The end-of-life controversies - conclusion

The issues surrounding end-of-life medical care are of vital importance both to individuals and to society. Perhaps more than any of the other issues we have discussed in this book, the way we handle end-of-life care will determine what kind of a people we will become in the 21st century.

End-of-life activists like to remind us that they are fighting to preserve, at almost any cost, the autonomy of individuals at the end of their lives.  But even on its face, insisting on autonomy in end-of-life decisions presents something of a paradox.  For what is death if not the ultimate reminder that the right of self-determination is, at best, a temporary gift?

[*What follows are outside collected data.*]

Lemma join_next_run h l1 l2 B rest : spaced (brk h) (l1 ++ l2 ++ B :: rest) -> brk h <= top -> links h base (l1 ++ l2) base ->
  hsize h (fst B) = snd B -> ascending (end_of (heap0 - 1) l1) l2 -> (forall b, b ∈ l2 -> fst B < fst b) ->
  exists h1 B1 l3, join_next (fst B) (at_end base l1) h = Ret tt h1 /\ only (fst B) h h1 /\ fst B1 = fst B /\ snd B <= snd B1 /\
    hsize h1 (fst B) = snd B1 /\ links h1 (fst B) l3 base /\ ascending (bend B1) l3 /\ same_space (l1 ++ l2 ++ B :: rest) (l1 ++ B1 :: l3 ++ rest) /\
    (length l3 <= length l2)%nat.
Proof.
  intros Hsp Htp Hl Hs Ha Hgt. unfold join_next, mbind at 1, M_bind at 1, getS. rewrite Hs.
  pose proof (proj2 Hsp B ltac:(set_solver)) as (HB0 & HB1 & HB2). fold (bend B).
  destruct l2 as [|b l2].
  - rewrite app_nil_r in Hl. assert (Eq : ptr h (at_end base l1) = base).
    { destruct (at_end_cases base l1) as [[-> ->]|(l & c & -> & ->)]; [exact Hl|]. apply links_app in Hl. apply Hl. }
    rewrite Eq. assert (bend B <> base) by (apply bend_pos in HB0; unfold HDR in *; lia). rewrite (proj2 (Z.eqb_neq _ _)) by done.
    exists (with_ptr (fst B) base h), B, []. split; [done|]. split; [apply (only_with _ _ 0)|]. split_and!; try done.
    cbn. by rewrite Z.eqb_refl.
  - cbn [ascending] in Ha. destruct Ha as (Ha1 & Ha2 & Ha3). apply links_app in Hl as (Hl1 & Hsb & Hl2).
    assert (Eq : ptr h (at_end base l1) = fst b).
    { destruct (at_end_cases base l1) as [[-> ->]|(l & c & -> & ->)]; [exact Hl1|]. apply links_app in Hl1. apply Hl1. }
    rewrite Eq, Hsb.
    assert (Hle : bend B <= fst b).
    { destruct Hsp as [Hap _]. apply all_apart_app in Hap as (_ & Hap & _). cbn [app all_apart] in Hap. destruct Hap as [Hb _].
      pose proof (proj1 (list.Forall_forall _ _) Hb B ltac:(set_solver)) as [?|?]; [|done]. specialize (Hgt b ltac:(set_solver)). apply bend_pos in Ha2. lia. }
    assert (HnB : fst B ∉ fst <$> l2).
    { intros (c & Ec & Hc)%list_elem_of_fmap. specialize (Hgt c ltac:(set_solver)). lia. }
    specialize (Hgt b ltac:(set_solver)) as Hgb.
    destruct (Z.eqb_spec (bend B) (fst b)) as [E|Hne].
    + assert (Hss : same_space (l1 ++ (b :: l2) ++ B :: rest) (l1 ++ merged B b :: l2 ++ rest)).
      { eapply same_space_trans; [apply (same_space_perm _ (B :: b :: l1 ++ l2 ++ rest)); solve_Permutation|].
        eapply same_space_trans; [by apply same_space_merge|]. apply same_space_perm. solve_Permutation. }
      exists (with_ptr (fst B) (ptr h (fst b)) (with_size (fst B) (snd B + snd b) h)), (merged B b), l2.
      split; [done|]. split; [apply only_with|]. split; [done|]. split; [cbn; lia|]. split.
      { cbn. rewrite Z.eqb_refl. apply (size_fits (brk h) (l1 ++ merged B b :: l2 ++ rest) (merged B b)); [by apply Hss|done|set_solver]. }
      split; [|split; [by rewrite bend_merged|split; [done|cbn; lia]]].
      destruct l2 as [|c l2]; cbn [links] in *; [cbn; by rewrite Z.eqb_refl|].
      destruct Hl2 as (E1 & E2 & E3). split; [cbn; by rewrite Z.eqb_refl|].
      pose proof (only_with (fst B) (ptr h (fst b)) (snd B + snd b) h) as [_ Ho].
      assert (fst c <> fst B) by (intros Ec; apply HnB; rewrite fmap_cons; set_solver).
      split; [rewrite (proj2 (proj1 Ho (fst c) ltac:(done))); done|]. eapply links_only; [exact Ho|done| |exact E3]. rewrite fmap_cons in HnB. set_solver.
    + exists (with_ptr (fst B) (fst b) h), B, (b :: l2). split; [done|]. pose proof (only_with (fst B) (fst b) 0 h) as [Ho _].
      split; [exact Ho|]. split; [done|]. split; [lia|]. split; [exact Hs|]. split.
      { cbn [links]. split; [cbn; by rewrite Z.eqb_refl|]. split; [exact Hsb|]. eapply links_only; [exact Ho|lia|exact HnB|exact Hl2]. }
      split; [cbn [ascending]; split_and!; [lia|done|done]|]. split; [apply same_space_perm; solve_Permutation|lia].
Qed.

(** The second half: with the one before it. *)
Definition join_prev (bp p : Z) : M heap unit :=
  h ← getS;
  if p + HDR * hsize h p =? bp then _ ← set_size p (hsize h p + hsize h bp); set_ptr p (ptr h bp) else set_ptr p bp.

Lemma ascending_snoc lo l c : ascending lo (l ++ [c]) <-> ascending lo l /\ end_of lo l < fst c /\ 0 < snd c.
Proof. rewrite ascending_app. cbn [ascending]. tauto. Qed.

Lemma join_prev_run h l1 x B l3 rest : spaced (brk h) (l1 ++ B :: l3 ++ rest) -> brk h <= top -> links h base l1 x -> hsize h base = 0 ->
  links h (fst B) l3 base -> hsize h (fst B) = snd B -> ascending (heap0 - 1) l1 -> ascending (bend B) l3 -> (forall b, b ∈ l1 -> fst b < fst B) ->
  exists h2 ns, join_prev (fst B) (at_end base l1) h = Ret tt h2 /\ only (at_end base l1) h h2 /\ hsize h2 base = 0 /\
    links h2 base ns base /\ ascending (heap0 - 1) ns /\ same_space (l1 ++ B :: l3 ++ rest) (ns ++ rest) /\
    (at_end base l1 = base \/ at_end base l1 ∈ fst <$> ns) /\ (length ns <= length l1 + 1 + length l3)%nat /\ exists b, b ∈ ns /\ snd B <= snd b.
Proof.
  intros Hsp Htp Hl1 Hb0 Hl3 Hs Ha1 Ha3 Hlt. unfold join_prev, mbind at 1, M_bind at 1, getS. rewrite Hs.
  pose proof (proj2 Hsp B ltac:(set_solver)) as (HB0 & HB1 & HB2).
  assert (HBn : fst B ∉ fst <$> l1) by (intros (c & Ec & Hc)%list_elem_of_fmap; specialize (Hlt c Hc); lia).
  assert (HBb : fst B <> base) by (unfold HDR in *; lia).
  assert (Hn3 : forall y, y < bend B -> y ∉ fst <$> l3).
  { intros y Hy (c & -> & Hc)%list_elem_of_fmap. destruct (ascending_in _ _ _ Ha3 Hc) as [? _]. lia. }
  pose proof (bend_pos _ HB0) as HBp.
  (* not joined: the pointer of the header before goes to [B] *)
  assert (Keep : forall q, q = at_end base l1 -> end_of (heap0 - 1) l1 < fst B -> exists h2 ns, set_ptr q (fst B) h = Ret tt h2 /\ only q h h2 /\ hsize h2 base = 0 /\
    links h2 base ns base /\ ascending (heap0 - 1) ns /\ same_space (l1 ++ B :: l3 ++ rest) (ns ++ rest) /\
    (q = base \/ q ∈ fst <$> ns) /\ (length ns <= length l1 + 1 + length l3)%nat /\ exists b, b ∈ ns /\ snd B <= snd b).
  { intros q -> Hend. set (q := at_end base l1). pose proof (only_with q (fst B) 0 h) as [Ho _].
    assert (Hq : q < bend B /\ q <> fst B /\ (q = base \/ q ∈ fst <$> l1)).
    { unfold q. destruct (at_end_cases base l1) as [[_ ->]|(l & c & -> & ->)]; [unfold HDR in *; split_and!; [lia|done|by left]|].
      specialize (Hlt c ltac:(set_solver)). split_and!; [lia|lia|right; rewrite fmap_app; set_solver]. }
    destruct Hq as (Hq1 & Hq2 & Hq3).
    exists (with_ptr q (fst B) h), (l1 ++ B :: l3). split; [done|]. split; [exact Ho|]. split; [done|]. split.
    { apply links_app. split_and!; [|exact Hs|eapply links_only; [exact Ho|done|by apply Hn3|exact Hl3]].
      eapply links_retarget; [exact Hl1|by apply (ascending_nodup (heap0 - 1)); [|unfold HDR in *; lia]|exact Ho|cbn; fold q; by rewrite Z.eqb_refl|done]. }
    split; [apply ascending_app; split; [done|]; cbn [ascending]; done|]. split; [apply same_space_perm; solve_Permutation|].
    split; [destruct Hq3; [by left|right; rewrite fmap_app; set_solver]|]. split; [rewrite length_app; cbn; lia|]. exists B. split; [set_solver|lia]. }
  destruct (at_end_cases base l1) as [[El1 Eq]|(l & c & El1 & Eq)].
  { rewrite Eq, Hb0, Z.mul_0_r, Z.add_0_r, (proj2 (Z.eqb_neq base (fst B))) by done.
    destruct (Keep base) as (h2 & ns & R); [done|rewrite El1; cbn; lia|]. exists h2, ns. exact R. }
  pose proof Hl1 as Hl1'. rewrite El1 in Hl1'. apply links_app in Hl1' as (Hla & Hsc & Hpc). rewrite Eq, Hsc. fold (bend c).
  rewrite El1 in Ha1. apply ascending_snoc in Ha1 as (Hal & Hec & Hc0).
  assert (Hle : bend c <= fst B).
  { destruct Hsp as [Hap _]. apply all_apart_app in Hap as (_ & _ & Hap). destruct (Hap c B) as [?|?]; [rewrite El1; set_solver|set_solver|done|].
    specialize (Hlt c ltac:(rewrite El1; set_solver)). lia. }
  destruct (Z.eqb_spec (bend c) (fst B)) as [E|Hne].
  2:{ destruct (Keep (fst c)) as (h2 & ns & R); [done|rewrite El1, end_of_app; cbn; lia|]. exists h2, ns. exact R. }
  clear Keep. specialize (Hlt c ltac:(rewrite El1; set_solver)).
  assert (Hss : same_space (l1 ++ B :: l3 ++ rest) ((l ++ merged c B :: l3) ++ rest)).
  { rewrite El1. eapply same_space_trans; [apply (same_space_perm _ (c :: B :: l ++ l3 ++ rest)); solve_Permutation|].
    eapply same_space_trans; [by apply same_space_merge|]. apply same_space_perm. solve_Permutation. }
  pose proof (only_with (fst c) (ptr h (fst B)) (snd c + snd B) h) as [_ Ho]. set (h2 := with_ptr _ _ _) in *.
  assert (Hcb : fst c <> base).
  { pose proof (proj2 Hsp c ltac:(rewrite El1; set_solver)) as (_ & ? & _). unfold HDR in *. lia. }
  exists h2, (l ++ merged c B :: l3). split; [done|]. split; [exact Ho|]. split; [unfold h2; cbn; by rewrite (proj2 (Z.eqb_neq base (fst c)))|]. split.
  { apply links_app. cbn [merged fst snd]. split_and!.
    - eapply links_only; [exact Ho|done| |exact Hla]. intros (d & Ed & Hd)%list_elem_of_fmap.
      destruct (ascending_in _ _ _ Hal Hd) as (_ & H1 & H2). apply bend_pos in H1. lia.
    - unfold h2. cbn. rewrite Z.eqb_refl. apply (size_fits (brk h) ((l ++ merged c B :: l3) ++ rest) (merged c B)); [by apply Hss|done|set_solver].
    - destruct l3 as [|d l3]; cbn [links] in *; [unfold h2; cbn; by rewrite Z.eqb_refl|]. destruct Hl3 as (E1 & E2 & E3).
      assert (Hdc : fst d <> fst c) by (intros Ed; apply (Hn3 (fst c) ltac:(lia)); rewrite fmap_cons; set_solver).
      split; [unfold h2; cbn; by rewrite Z.eqb_refl|]. split; [rewrite (proj2 (proj1 Ho (fst d) ltac:(done))); done|].
      eapply links_only; [exact Ho|done| |exact E3]. specialize (Hn3 (fst c) ltac:(lia)). rewrite fmap_cons in Hn3. set_solver. }
  split; [apply ascending_app; split; [done|]; cbn [ascending merged fst snd]; split_and!; [done|lia|by rewrite bend_merged]|]. split; [exact Hss|].
  split; [right; rewrite fmap_app, fmap_cons; set_solver|]. split; [rewrite El1, !length_app; cbn; lia|]. exists (merged c B). split; [set_solver|cbn; lia].
Qed.

Lemma heap_spaced h ns A : heap_inv h ns A -> spaced (brk h) (ns ++ A).
Proof. intros I. split; [apply I|apply (hi_in _ _ _ I)]. Qed.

"Gift" may not even be the right word here. Perhaps a better word would be "necessity."  For the ideal of individual autonomy - an ideal I have celebrated and will continue to celebrate in this book as a founding principle of American society, as our preeminent ethical norm, and as an ideal that is well worth fighting to maintain - is ultimately not nearly the highest possible good.  Our reliance on individual autonomy is not some pinnacle of ethical thought, but is merely a palliative, a partial and inadequate (though necessary) compensation for having to live in an imperfect world.  So as we finally face our exit from this imperfect world, the ideal of individual autonomy necessarily loses much of its significance.

Giving the dying patient a sense of control over their last days is a humane thing to do, and we ought always to do it, to the extent we can do so without harming society.  But to throw all other considerations to the wind, to make the dying patient's autonomy the overriding concern that trumps all others, ignores reality, ignores other things the dying patient needs more than his autonomy, is harmful to society, and calls into question our real motives.

While giving the dying patient some sense of control may be important, it is not the most important thing at that time of life. Certainly we should optimize his autonomy within appropriate bounds, but instead of encouraging a hasty exit there are things we should be doing that really need to be done.  We should offer relief from physical and emotional pain, offer help in resolving remaining issues of family or personal conflict, and offer spiritual support. We should let the dying person know that he won't be abandoned, that we will be there for him until the end.  We should let him know that, because dying is part of the human condition we all share, the fact of his dying does not make him different from us; it makes him like us, and binds us together. We are embracing him, not culling him from the herd. It is by such an affirmation of that person's continuing (indeed, everlasting) importance, and not by coercing him (overtly or subliminally) to exercise false autonomy by taking the easy way out (if not for him, then for us), that we truly honor his value as an individual.  It's the ultimate acknowledgement of his true autonomy.

Covert rationing precludes any such trust-based end-of-life care. It destroys the trust between doctors and patients, and even between patients and loved ones. It makes any solution to end-of-life care that is dependent on mutual trust utterly impossible.  Covert rationing corrupts everything it touches.